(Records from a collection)
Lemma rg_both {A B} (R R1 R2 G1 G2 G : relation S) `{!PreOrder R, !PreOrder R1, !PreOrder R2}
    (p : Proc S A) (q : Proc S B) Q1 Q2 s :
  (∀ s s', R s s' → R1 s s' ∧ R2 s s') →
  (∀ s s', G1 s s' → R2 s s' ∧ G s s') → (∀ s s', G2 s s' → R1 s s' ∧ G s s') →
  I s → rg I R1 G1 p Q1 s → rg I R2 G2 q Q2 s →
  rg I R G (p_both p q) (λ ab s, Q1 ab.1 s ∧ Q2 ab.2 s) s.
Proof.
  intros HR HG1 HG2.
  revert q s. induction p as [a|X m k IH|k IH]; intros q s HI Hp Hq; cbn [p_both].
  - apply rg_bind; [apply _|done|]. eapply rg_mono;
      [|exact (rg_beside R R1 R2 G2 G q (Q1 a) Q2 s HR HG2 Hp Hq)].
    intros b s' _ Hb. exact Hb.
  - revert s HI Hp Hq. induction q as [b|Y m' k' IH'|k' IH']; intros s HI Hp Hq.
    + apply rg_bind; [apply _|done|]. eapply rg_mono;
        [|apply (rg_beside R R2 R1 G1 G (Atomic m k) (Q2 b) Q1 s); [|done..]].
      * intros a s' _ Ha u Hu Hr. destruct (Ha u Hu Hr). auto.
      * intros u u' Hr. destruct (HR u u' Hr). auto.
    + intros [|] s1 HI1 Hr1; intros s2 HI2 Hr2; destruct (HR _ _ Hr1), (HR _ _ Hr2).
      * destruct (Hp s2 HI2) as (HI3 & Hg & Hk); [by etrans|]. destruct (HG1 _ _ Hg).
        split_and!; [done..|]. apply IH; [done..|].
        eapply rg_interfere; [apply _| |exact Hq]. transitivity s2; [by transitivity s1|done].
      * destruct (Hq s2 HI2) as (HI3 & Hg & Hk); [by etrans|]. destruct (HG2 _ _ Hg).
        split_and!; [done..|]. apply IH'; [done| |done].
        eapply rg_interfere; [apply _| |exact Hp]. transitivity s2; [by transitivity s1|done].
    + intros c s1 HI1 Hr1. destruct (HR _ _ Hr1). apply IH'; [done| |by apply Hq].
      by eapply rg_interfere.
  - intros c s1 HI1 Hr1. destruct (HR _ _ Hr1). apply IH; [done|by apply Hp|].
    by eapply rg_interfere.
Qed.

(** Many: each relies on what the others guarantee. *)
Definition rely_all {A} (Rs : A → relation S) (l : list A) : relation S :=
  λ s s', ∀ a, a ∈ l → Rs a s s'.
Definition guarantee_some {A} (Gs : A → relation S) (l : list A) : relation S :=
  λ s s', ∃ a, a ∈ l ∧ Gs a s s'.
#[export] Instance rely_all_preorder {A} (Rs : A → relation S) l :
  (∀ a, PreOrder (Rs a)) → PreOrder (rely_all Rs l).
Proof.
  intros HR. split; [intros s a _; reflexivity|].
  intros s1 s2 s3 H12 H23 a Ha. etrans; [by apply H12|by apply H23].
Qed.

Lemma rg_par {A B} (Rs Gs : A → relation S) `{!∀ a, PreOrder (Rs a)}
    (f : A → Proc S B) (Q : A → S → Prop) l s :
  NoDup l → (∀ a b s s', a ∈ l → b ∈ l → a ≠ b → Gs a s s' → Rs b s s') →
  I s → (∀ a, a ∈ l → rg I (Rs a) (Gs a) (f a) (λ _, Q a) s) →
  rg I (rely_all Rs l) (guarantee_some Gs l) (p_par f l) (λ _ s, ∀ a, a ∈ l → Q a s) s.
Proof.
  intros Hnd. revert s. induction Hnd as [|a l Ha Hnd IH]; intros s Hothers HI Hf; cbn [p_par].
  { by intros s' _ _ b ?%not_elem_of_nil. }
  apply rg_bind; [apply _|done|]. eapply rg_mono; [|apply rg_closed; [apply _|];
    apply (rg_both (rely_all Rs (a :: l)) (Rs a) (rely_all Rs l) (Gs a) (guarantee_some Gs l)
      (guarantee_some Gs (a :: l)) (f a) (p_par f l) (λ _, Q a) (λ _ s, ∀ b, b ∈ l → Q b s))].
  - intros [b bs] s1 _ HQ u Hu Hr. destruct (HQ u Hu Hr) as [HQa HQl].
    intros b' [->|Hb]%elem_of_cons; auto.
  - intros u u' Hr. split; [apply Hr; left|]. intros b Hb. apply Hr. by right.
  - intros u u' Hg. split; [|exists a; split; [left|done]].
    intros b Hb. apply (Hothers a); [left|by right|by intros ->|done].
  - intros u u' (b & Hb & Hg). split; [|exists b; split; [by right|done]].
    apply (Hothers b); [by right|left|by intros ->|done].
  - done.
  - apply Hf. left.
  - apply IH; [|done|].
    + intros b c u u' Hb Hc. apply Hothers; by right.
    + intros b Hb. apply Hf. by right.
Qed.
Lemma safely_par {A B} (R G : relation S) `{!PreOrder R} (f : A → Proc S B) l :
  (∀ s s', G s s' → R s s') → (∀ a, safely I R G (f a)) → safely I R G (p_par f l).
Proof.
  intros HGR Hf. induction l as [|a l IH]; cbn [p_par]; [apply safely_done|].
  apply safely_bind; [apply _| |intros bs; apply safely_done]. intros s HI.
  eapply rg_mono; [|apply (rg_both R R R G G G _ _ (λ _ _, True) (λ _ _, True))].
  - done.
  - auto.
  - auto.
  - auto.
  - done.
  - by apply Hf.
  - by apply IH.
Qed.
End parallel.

---

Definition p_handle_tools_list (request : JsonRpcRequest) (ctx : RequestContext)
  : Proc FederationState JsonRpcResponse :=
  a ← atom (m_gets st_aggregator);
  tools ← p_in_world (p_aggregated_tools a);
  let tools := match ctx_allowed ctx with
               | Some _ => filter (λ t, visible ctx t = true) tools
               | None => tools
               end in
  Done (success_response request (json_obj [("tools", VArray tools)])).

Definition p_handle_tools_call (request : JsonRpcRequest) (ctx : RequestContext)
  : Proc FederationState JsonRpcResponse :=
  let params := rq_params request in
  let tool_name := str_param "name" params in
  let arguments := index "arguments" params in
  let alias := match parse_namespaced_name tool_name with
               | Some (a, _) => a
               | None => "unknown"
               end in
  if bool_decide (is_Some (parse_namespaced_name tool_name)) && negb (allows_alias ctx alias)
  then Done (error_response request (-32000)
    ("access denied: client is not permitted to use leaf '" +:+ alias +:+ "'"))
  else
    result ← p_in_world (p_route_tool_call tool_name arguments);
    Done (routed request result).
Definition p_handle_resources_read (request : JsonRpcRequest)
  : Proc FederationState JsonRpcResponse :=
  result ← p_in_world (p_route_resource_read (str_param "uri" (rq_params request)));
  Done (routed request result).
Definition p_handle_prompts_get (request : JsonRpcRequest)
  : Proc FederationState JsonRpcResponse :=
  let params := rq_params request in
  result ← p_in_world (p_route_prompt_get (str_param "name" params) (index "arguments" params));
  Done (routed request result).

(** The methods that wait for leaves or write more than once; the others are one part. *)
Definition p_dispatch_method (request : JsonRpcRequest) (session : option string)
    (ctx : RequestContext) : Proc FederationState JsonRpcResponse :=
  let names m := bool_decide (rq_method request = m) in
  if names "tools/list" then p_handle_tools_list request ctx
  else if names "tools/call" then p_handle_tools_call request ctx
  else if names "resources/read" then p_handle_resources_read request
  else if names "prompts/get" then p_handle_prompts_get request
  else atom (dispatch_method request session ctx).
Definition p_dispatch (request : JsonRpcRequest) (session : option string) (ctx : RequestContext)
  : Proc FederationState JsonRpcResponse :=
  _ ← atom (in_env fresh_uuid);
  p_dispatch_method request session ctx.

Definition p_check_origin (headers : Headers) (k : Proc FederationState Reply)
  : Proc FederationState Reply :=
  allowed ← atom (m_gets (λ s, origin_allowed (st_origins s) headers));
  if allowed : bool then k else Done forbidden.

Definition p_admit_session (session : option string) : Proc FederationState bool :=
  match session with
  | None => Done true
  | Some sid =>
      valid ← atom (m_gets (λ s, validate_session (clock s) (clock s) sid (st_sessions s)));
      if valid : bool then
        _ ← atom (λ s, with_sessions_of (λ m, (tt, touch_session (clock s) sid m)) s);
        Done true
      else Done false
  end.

* [How to complete this task]
Find "(R R1 R2 G1" in the entries above and copy that whole line exactly, then each line after it through the line that contains "λ s s', ∃ a, a ∈ l ∧ Gs a s s'.".

* [Task result]
Lemma rg_both {A B} (R R1 R2 G1 G2 G : relation S) `{!PreOrder R, !PreOrder R1, !PreOrder R2}
    (p : Proc S A) (q : Proc S B) Q1 Q2 s :
  (∀ s s', R s s' → R1 s s' ∧ R2 s s') →
  (∀ s s', G1 s s' → R2 s s' ∧ G s s') → (∀ s s', G2 s s' → R1 s s' ∧ G s s') →
  I s → rg I R1 G1 p Q1 s → rg I R2 G2 q Q2 s →
  rg I R G (p_both p q) (λ ab s, Q1 ab.1 s ∧ Q2 ab.2 s) s.
Proof.
  intros HR HG1 HG2.
  revert q s. induction p as [a|X m k IH|k IH]; intros q s HI Hp Hq; cbn [p_both].
  - apply rg_bind; [apply _|done|]. eapply rg_mono;
      [|exact (rg_beside R R1 R2 G2 G q (Q1 a) Q2 s HR HG2 Hp Hq)].
    intros b s' _ Hb. exact Hb.
  - revert s HI Hp Hq. induction q as [b|Y m' k' IH'|k' IH']; intros s HI Hp Hq.
    + apply rg_bind; [apply _|done|]. eapply rg_mono;
        [|apply (rg_beside R R2 R1 G1 G (Atomic m k) (Q2 b) Q1 s); [|done..]].
      * intros a s' _ Ha u Hu Hr. destruct (Ha u Hu Hr). auto.
      * intros u u' Hr. destruct (HR u u' Hr). auto.
    + intros [|] s1 HI1 Hr1; intros s2 HI2 Hr2; destruct (HR _ _ Hr1), (HR _ _ Hr2).
      * destruct (Hp s2 HI2) as (HI3 & Hg & Hk); [by etrans|]. destruct (HG1 _ _ Hg).
        split_and!; [done..|]. apply IH; [done..|].
        eapply rg_interfere; [apply _| |exact Hq]. transitivity s2; [by transitivity s1|done].
      * destruct (Hq s2 HI2) as (HI3 & Hg & Hk); [by etrans|]. destruct (HG2 _ _ Hg).
        split_and!; [done..|]. apply IH'; [done| |done].
        eapply rg_interfere; [apply _| |exact Hp]. transitivity s2; [by transitivity s1|done].
    + intros c s1 HI1 Hr1. destruct (HR _ _ Hr1). apply IH'; [done| |by apply Hq].
      by eapply rg_interfere.
  - intros c s1 HI1 Hr1. destruct (HR _ _ Hr1). apply IH; [done|by apply Hp|].
    by eapply rg_interfere.
Qed.

(** Many: each relies on what the others guarantee. *)
Definition rely_all {A} (Rs : A → relation S) (l : list A) : relation S :=
  λ s s', ∀ a, a ∈ l → Rs a s s'.
Definition guarantee_some {A} (Gs : A → relation S) (l : list A) : relation S :=
  λ s s', ∃ a, a ∈ l ∧ Gs a s s'.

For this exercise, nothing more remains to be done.